I’ve Graduated, Now What?

And the people in the houses
All went to the university,
Where they were put in boxes
And they came out all the same,
And there’s doctors and lawyers,
And business executives,
And they’re all made out of ticky tacky
And they all look just the same.

— Little Boxes, Malvina Reynlods

It has barely been 10 days since I walked, but school already feels like it was ages ago.

Thankfully, I didn’t trip.

Graduation day was very rainy, but that didn’t stop us. I met up with my mom and my siblings for a brief breakfast, and was off to mingle with the soon to be graduates as we all lined up in alphabetical order. I got caught up in the pictures and the hugs and the random gibberish squeals of joy. There was so much support for one another. Instead of the “what are you doing next?” questions we had all been pestered with for the past term, we hugged and cried and spoke of how proud we were of each other.

Finishing is such a feat. As we walked in, I just thought about how many times I had wanted to drop, but didn’t because someone was always around to pull me back in and remind me to keep pushing. I wouldn’t be where I am without such amazing friends and family. I was happy to clap and shout for my fellow graduates. They did it! We all did it! What was more exciting though, was walking out of ceremony into a tunnel lined with faculty and staff who have taught and supported us over the past four years. I was ecstatic to see them be so excited for us. They believe in us, now more than ever before.

olaf in the summer

The days following graduation have felt like the first day of spring break, on repeat. That feeling of realizing “wow, I have a whole day” and you aren’t sure exactly what to do with it because you’re used to having every minute of every hour planned because school is all-consuming. So naturally, I slept and watched a lot of Netflix.

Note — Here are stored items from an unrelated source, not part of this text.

Lemma filter_rev {A : Type} (f : A -> bool) (l : list A) :
  List.filter f (rev l) = rev (List.filter f l).
Proof.
  induction l as [|a l IH]; [done|]. simpl. rewrite List.filter_app, IH. simpl.
  destruct (f a); simpl; [done|by rewrite app_nil_r].
Qed.

(** Consecutive pages of [k] elements, concatenated, are a prefix. *)
Lemma concat_pages {A : Type} (k : nat) (l : list A) (j m : nat) :
  concat (map (fun i => take k (drop (k * i) l)) (seq j m)) = take (k * m) (drop (k * j) l).
Proof.
  revert j; induction m as [|m IH]; intros j; simpl; [by rewrite Nat.mul_0_r|].
  rewrite IH. replace (k * S j) with (k * j + k) by lia. rewrite <- drop_drop.
  rewrite take_take_drop. f_equal. lia.
Qed.
(* ===== verification/JsString.v ===== *)
(** * JavaScript string built-ins used by the product search

    [Products.tsx] lines 55-56 call [toLowerCase] on the translated name,
    description and query, and [includes] on the results.  A string is a
    Stdlib [string] (a list of 8-bit characters); [toLowerCase] maps the
    ASCII letters A-Z to a-z and leaves every other character unchanged
    (ECMA-262's full Unicode mapping agrees with this on ASCII text);
    [includes] follows ECMA-262's StringIndexOf from position 0: it tries
    every start position in order.  The theorems characterise [includes] as
    substring containment and the case-insensitive test of the page as
    containment up to case. *)

From S2P Require Import Prelude.

Module JsString.

(** ** Definitions *)

(** The case mapping of one character: [A]-[Z] (codes 65-90) to [a]-[z]. *)
Definition lowerChar (c : ascii) : ascii :=
  let n := nat_of_ascii c in
  if (65 <=? n) && (n <=? 90) then ascii_of_nat (n + 32) else c.

(** [String.prototype.toLowerCase]. *)
Fixpoint toLowerCase (s : string) : string :=
  match s with
  | EmptyString => EmptyString
  | String c s' => String (lowerChar c) (toLowerCase s')
  end.

(** [String.prototype.startsWith] at position 0, the inner test of
    StringIndexOf. *)
Fixpoint startsWith (s search : string) {struct search} : bool :=
  match search with
  | EmptyString => true
  | String c search' =>
      match s with
      | EmptyString => false
      | String d s' => Ascii.eqb c d && startsWith s' search'
      end
  end.

(** [String.prototype.includes] with the default position 0: some start
    position, tried from the left, begins an occurrence of [search]. *)
Fixpoint includes (s search : string) : bool :=
  startsWith s search ||
  match s with
  | EmptyString => false
  | String _ s' => includes s' search
  end.

(** The test of lines 55-56 for one field: [field.toLowerCase().includes(
    query.toLowerCase())]. *)
Definition includesIgnoreCase (field query : string) : bool :=
  includes (toLowerCase field) (toLowerCase query).

(** The meaning of the test: [field] has a substring equal to [query]
    up to case. *)
Definition ContainsIgnoringCase (field query : string) : Prop :=
  exists pre mid post,
    field = (pre ++ mid ++ post)%string /\ toLowerCase mid = toLowerCase query.

(** ** Lemmas *)

Lemma startsWith_spec (s search : string) :
  startsWith s search = true <-> exists rest, s = (search ++ rest)%string.
Proof.
  revert s; induction search as [|c search IH]; intros s; simpl.
  - split; intros _; [by exists s | done].
  - destruct s as [|d s]; simpl.
    + split; [done|]. by intros [rest ?].
    + rewrite andb_true_iff, Ascii.eqb_eq, IH. split.
      * intros [-> [rest ->]]. by exists rest.
      * intros [rest Heq]. injection Heq as -> ->. eauto.
Qed.

(** [includes] is substring containment. *)
Lemma includes_spec (s search : string) :
  includes s search = true <->
  exists pre post, s = (pre ++ search ++ post)%string.
Proof.
  induction s as [|c s IH]; simpl; rewrite orb_true_iff, startsWith_spec.
  - split.
    + intros [[rest Hr] | Hf]; [|discriminate]. exists EmptyString, rest. exact Hr.
    + intros [pre [post Hp]]. left. exists post.
      destruct pre; [done|discriminate].
  - rewrite IH. split.
    + intros [[rest Hr] | [pre [post Hp]]].
      * exists EmptyString, rest. exact Hr.
      * exists (String c pre), post. simpl. by rewrite Hp.
    + intros [[|c' pre] [post Hp]]; [left; by exists post|].
      right. injection Hp as -> Hp. eauto.
Qed.

Lemma includes_empty (s : string) : includes s EmptyString = true.
Proof. destruct s; reflexivity. Qed.

Lemma toLowerCase_app (s1 s2 : string) :
  toLowerCase (s1 ++ s2) = (toLowerCase s1 ++ toLowerCase s2)%string.
Proof.
  induction s1 as [|c s1 IH]; str_simpl; congruence.
Qed.

(** A lower-cased string splits where its source splits. *)
Lemma toLowerCase_app_inv (s a b : string) :
  toLowerCase s = (a ++ b)%string ->
  exists s1 s2, s = (s1 ++ s2)%string /\ toLowerCase s1 = a /\ toLowerCase s2 = b.
Proof.
  revert s; induction a as [|c a IH]; intros s Hs.
  - by exists EmptyString, s.
  - destruct s as [|d s]; [discriminate|]. simpl in Hs.
    injection Hs as <- Hs. destruct (IH s Hs) as (s1 & s2 & -> & <- & <-).
    by exists (String d s1), s2.
Qed.

#[export] Hint Rewrite toLowerCase_app : motorcade_rw.
#[export] Hint Resolve includes_empty : motorcade.

(** ** Properties *)

(** C27: The case-insensitive test of the page holds exactly when the field has
    a substring that equals the query up to case. *)
Theorem includesIgnoreCase_spec (field query : string) :
  includesIgnoreCase field query = true <-> ContainsIgnoringCase field query.
Proof.
  unfold includesIgnoreCase, ContainsIgnoringCase. rewrite includes_spec. split.
  - intros (pre & post & Hl).
    destruct (toLowerCase_app_inv _ _ _ Hl) as (f1 & r & -> & <- & Hr).
    destruct (toLowerCase_app_inv _ _ _ Hr) as (m & p & -> & <- & <-).
    by exists f1, m, p.
  - intros (pre & mid & post & -> & Hm).
    exists (toLowerCase pre), (toLowerCase post).
    by rewrite !toLowerCase_app, Hm.
Qed.

(** The empty query is found in every field. *)
Lemma includesIgnoreCase_empty (field : string) : includesIgnoreCase field "" = true.
Proof. apply includes_empty. Qed.

End JsString.
Lemma takeRun_app d prev l run rest :
  takeRun cmp d prev l = (run, rest) -> run ++ rest = l.
Proof.
  revert prev run rest; induction l as [|x l IH]; intros prev run rest H; simpl in H.
  - by simplify_eq.
  - case_match; [by simplify_eq|].
    destruct (takeRun cmp d x l) as [run' rest'] eqn:Hr. simplify_eq. simpl. f_equal. by apply (IH x).
Qed.

(** The run, reversed or not, and the rest hold the array's elements. *)
Lemma countAndMakeRun_spec l run rest :
  countAndMakeRun cmp l = (run, rest) ->
  exists orig, l = orig ++ rest /\ (run = orig \/ run = rev orig).
Proof.
  unfold countAndMakeRun. destruct l as [|x0 [|x1 l]]; intros H; simplify_eq;
    [by exists []; auto|by exists [x0]; auto|].
  destruct (takeRun cmp (cmp x1 x0 <? 0)%Z x1 l) as [r rs] eqn:Hr. simplify_eq.
  apply takeRun_app in Hr. exists (x0 :: x1 :: r). split; [by rewrite <- Hr|].
  destruct (cmp x1 x0 <? 0)%Z; auto.
Qed.

Lemma binInsert_perm x acc : Permutation (binInsert cmp x acc) (x :: acc).
Proof.
  unfold binInsert. rewrite <- Permutation_middle. by rewrite take_drop.
Qed.

Lemma binSortInto_perm acc l : Permutation (binSortInto cmp acc l) (acc ++ l).
Proof.
  revert acc; induction l as [|x l IH]; intros acc; simpl.
  - by rewrite app_nil_r.
  - rewrite IH, binInsert_perm. apply Permutation_middle.
Qed.

Lemma v8Sort_perm l : Permutation (v8Sort cmp l) l.
Proof.
  unfold v8Sort. destruct (countAndMakeRun cmp l) as [run rest] eqn:Hc.
  destruct (countAndMakeRun_spec l run rest Hc) as (orig & -> & [->| ->]);
    rewrite binSortInto_perm; [done|]. by rewrite <- Permutation_rev.
Qed.
End Perm.

(** ** On a consistent comparator, binary insertion is linear insertion *)

Section Consistent.
Context {A : Type} (P : A -> Prop) (cmp : A -> A -> Z) `{!ConsistentOn P cmp}.

(** [insertBy] puts [x] before the first element it is [<C] to. *)
Lemma insertBy_split x acc k :
  (forall y, In y (take k acc) -> ~ (cmp x y < 0)%Z) ->
  (forall y rest, drop k acc = y :: rest -> (cmp x y < 0)%Z) ->
  insertBy cmp x acc = take k acc ++ x :: drop k acc.
Proof.
  revert k; induction acc as [|y acc IH]; intros k Hbefore Hat.
  - by rewrite take_nil, drop_nil.
  - destruct k as [|k]; simpl.
    + by rewrite (proj2 (Z.ltb_lt _ _) (Hat y acc eq_refl)).
    + destruct (Z.ltb_spec (cmp x y) 0) as [Hlt|]; [exfalso; apply (Hbefore y); [by left|done]|].
      f_equal. apply IH; [|done]. intros z Hz. apply Hbefore. by right.
Qed.

(** In a sorted prefix, the elements the pivot is [<C] to form a
    suffix. *)
Lemma below_up x acc :
  P x -> Forall P acc -> Sorted (cmpLe cmp) acc ->
  forall i j, i <= j < length acc ->
  (cmp x (nth i acc x) < 0)%Z -> (cmp x (nth j acc x) < 0)%Z.
Proof.
  intros Hx HP Hs i j Hij Hi.
  assert (HPn : forall n, n < length acc -> P (nth n acc x))
    by (intros n Hn; apply (proj1 (List.Forall_forall _ _) HP), nth_In; lia).
  destruct (Nat.eq_dec i j) as [<-|Hne]; [done|].
  apply (cmp_lt_le_trans P cmp x (nth i acc x)); auto with lia.
  apply (StronglySorted_nth (cmpLe cmp)); [by apply (sorted_strongly P cmp)|lia].
Qed.

(** On a sorted prefix of elements on which the comparator is
    consistent, V8's binary insertion puts the pivot where the linear
    insertion of [JsArray.insertBy] does: after every element it is not
    [<C] to. *)
Lemma binInsert_insertBy x acc :
  P x -> Forall P acc -> Sorted (cmpLe cmp) acc -> binInsert cmp x acc = insertBy cmp x acc.
Proof.
  intros Hx HP Hs. unfold binInsert.
  destruct (binSearch_spec cmp x acc (below_up x acc Hx HP Hs) 0 (length acc))
    as (Hk & Hbefore & Hafter); [lia|lia|lia|].
  set (k := binSearch cmp x acc 0 (length acc)) in *.
  symmetry. apply insertBy_split.
  - intros y Hy. apply list_elem_of_In, list_elem_of_lookup in Hy as [i Hi].
    rewrite lookup_take_Some in Hi. destruct Hi as [Hi Hik].
    rewrite <- (nth_lookup_Some acc i x y Hi). apply Hbefore. done.
  - intros y rest Hd. assert (Hy : acc !! k = Some y).
    { rewrite <- (Nat.add_0_r k), <- lookup_drop, Hd. done. }
    rewrite <- (nth_lookup_Some acc k x y Hy). apply Hafter.
    split; [lia|]. by apply lookup_lt_Some in Hy.
Qed.

Lemma binSortInto_sortInto acc l :
  Forall P acc -> Forall P l -> Sorted (cmpLe cmp) acc -> binSortInto cmp acc l = sortInto cmp acc l.
Proof.
  revert acc; induction l as [|x l IH]; intros acc Hacc HP Hs; [done|].
  inversion HP as [|? ? Hx HPl]; subst. simpl.
  rewrite binInsert_insertBy by done.
  apply IH; [by apply insertBy_Forall|done|by apply (insertBy_sorted cmp P)].
Qed.

(** An ascending run is sorted. *)
Lemma takeRun_ascending prev l run rest :
  takeRun cmp false prev l = (run, rest) -> Forall P (prev :: l) -> Sorted (cmpLe cmp) (prev :: run).
Proof.
  revert prev run rest; induction l as [|x l IH]; intros prev run rest H HP; simpl in H.
  - simplify_eq. by repeat constructor.
  - inversion HP as [|? ? Hp HPl]; subst. inversion HPl as [|? ? Hx HPl']; subst.
    destruct (Z.ltb_spec (cmp x prev) 0) as [Hlt|Hge]; [simplify_eq; by repeat constructor|].
    destruct (takeRun cmp false x l) as [run' rest'] eqn:Hr. simplify_eq.
    constructor; [eapply IH; [exact Hr|by constructor]|]. constructor.
    apply (cmp_not_lt P cmp x prev Hx Hp). lia.
Qed.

I’ve spent so much time and energy musing over graduation, obsessing and trying to make sense of it, and now that it’s done it’s like I don’t know what is left to do. But that’s wrong. There’s always something to do, I just need to go and do it.

I should be seeking a job, sprucing up my resume and trying to stabilize my life, however I feel inclined to just breathe and savor the moment. The pressure to follow suit as my peers is real, but I’m uncertain. What happens then? I find a job, a nice place to live, I get a cat and a dog and adopt a kid and then that’s it? Malvina Reynold’s little tune haunts my mind. I don’t want to be a little box filled with ticky tacky. My feet are itching to move, my mind is begging to be still, and my heart is telling me not yet.

I've got a dream.gif

It’s a different kind of stress than I’ve experienced before, because I’m not obligated to do anything in particular, just whatever I impose on myself. I have so many options, and so many different ways I could go, yet I’ve never been great at just picking one thing. My parents keep asking me what my plan is, but I only know what’s going on until August. September flips to a blank page.

They just want to know that I’ve thought things through, and that I’m doing it right, whatever “it” is.

Before settling down, I want to figure out the “it”. I want to cross off things on my bucket (or as I prefer to call it, my Fuck It! List). I want to travel to 30+ countries (I have been to 11 thus far). I want to record a Christmas album. I want to live in another country for at least a year. I want to get a tattoo of a heart on my shoulder and a sunflower at the base of my neck. I want to write a musical. I want to sky-dive. I want to be the voice of the first Latina Disney Princess (Princess Sofia doesn’t count, I mean a movie and everything!).

Maybe these things will help me figure out the “it”, maybe they won’t. I don’t know if all of those things will be possible, but I want to give it a try at least. My parents fear that if I go though, that I won’t be able to sustain myself, or that I’ll get so lost I’ll never come home, or that my education would have been a waste. “All for what?”

I do not feel taking my time is throwing away my education. I truly value all four years at North Central, and have taken to heart many lessons and I am a better person for it. Many people have told me the point of going to school is to get a job and have a good life, however I find it’s more than just “job prep”.  NC has taught me to be curious, and to have the motivation to dig deeper.t NC has given me the skills and the tools to go after my dreams and lead my best life.

Well, I don’t have the answers, and that’s okay. I’m not one to sit on my hands. Despite the pressure to just find a job and do, I’m going to take my time to explore everything I have dreamed and hopefully cross some things off my bucket list. The possibilities are truly endless. I am optimistic about the future, whatever it may be.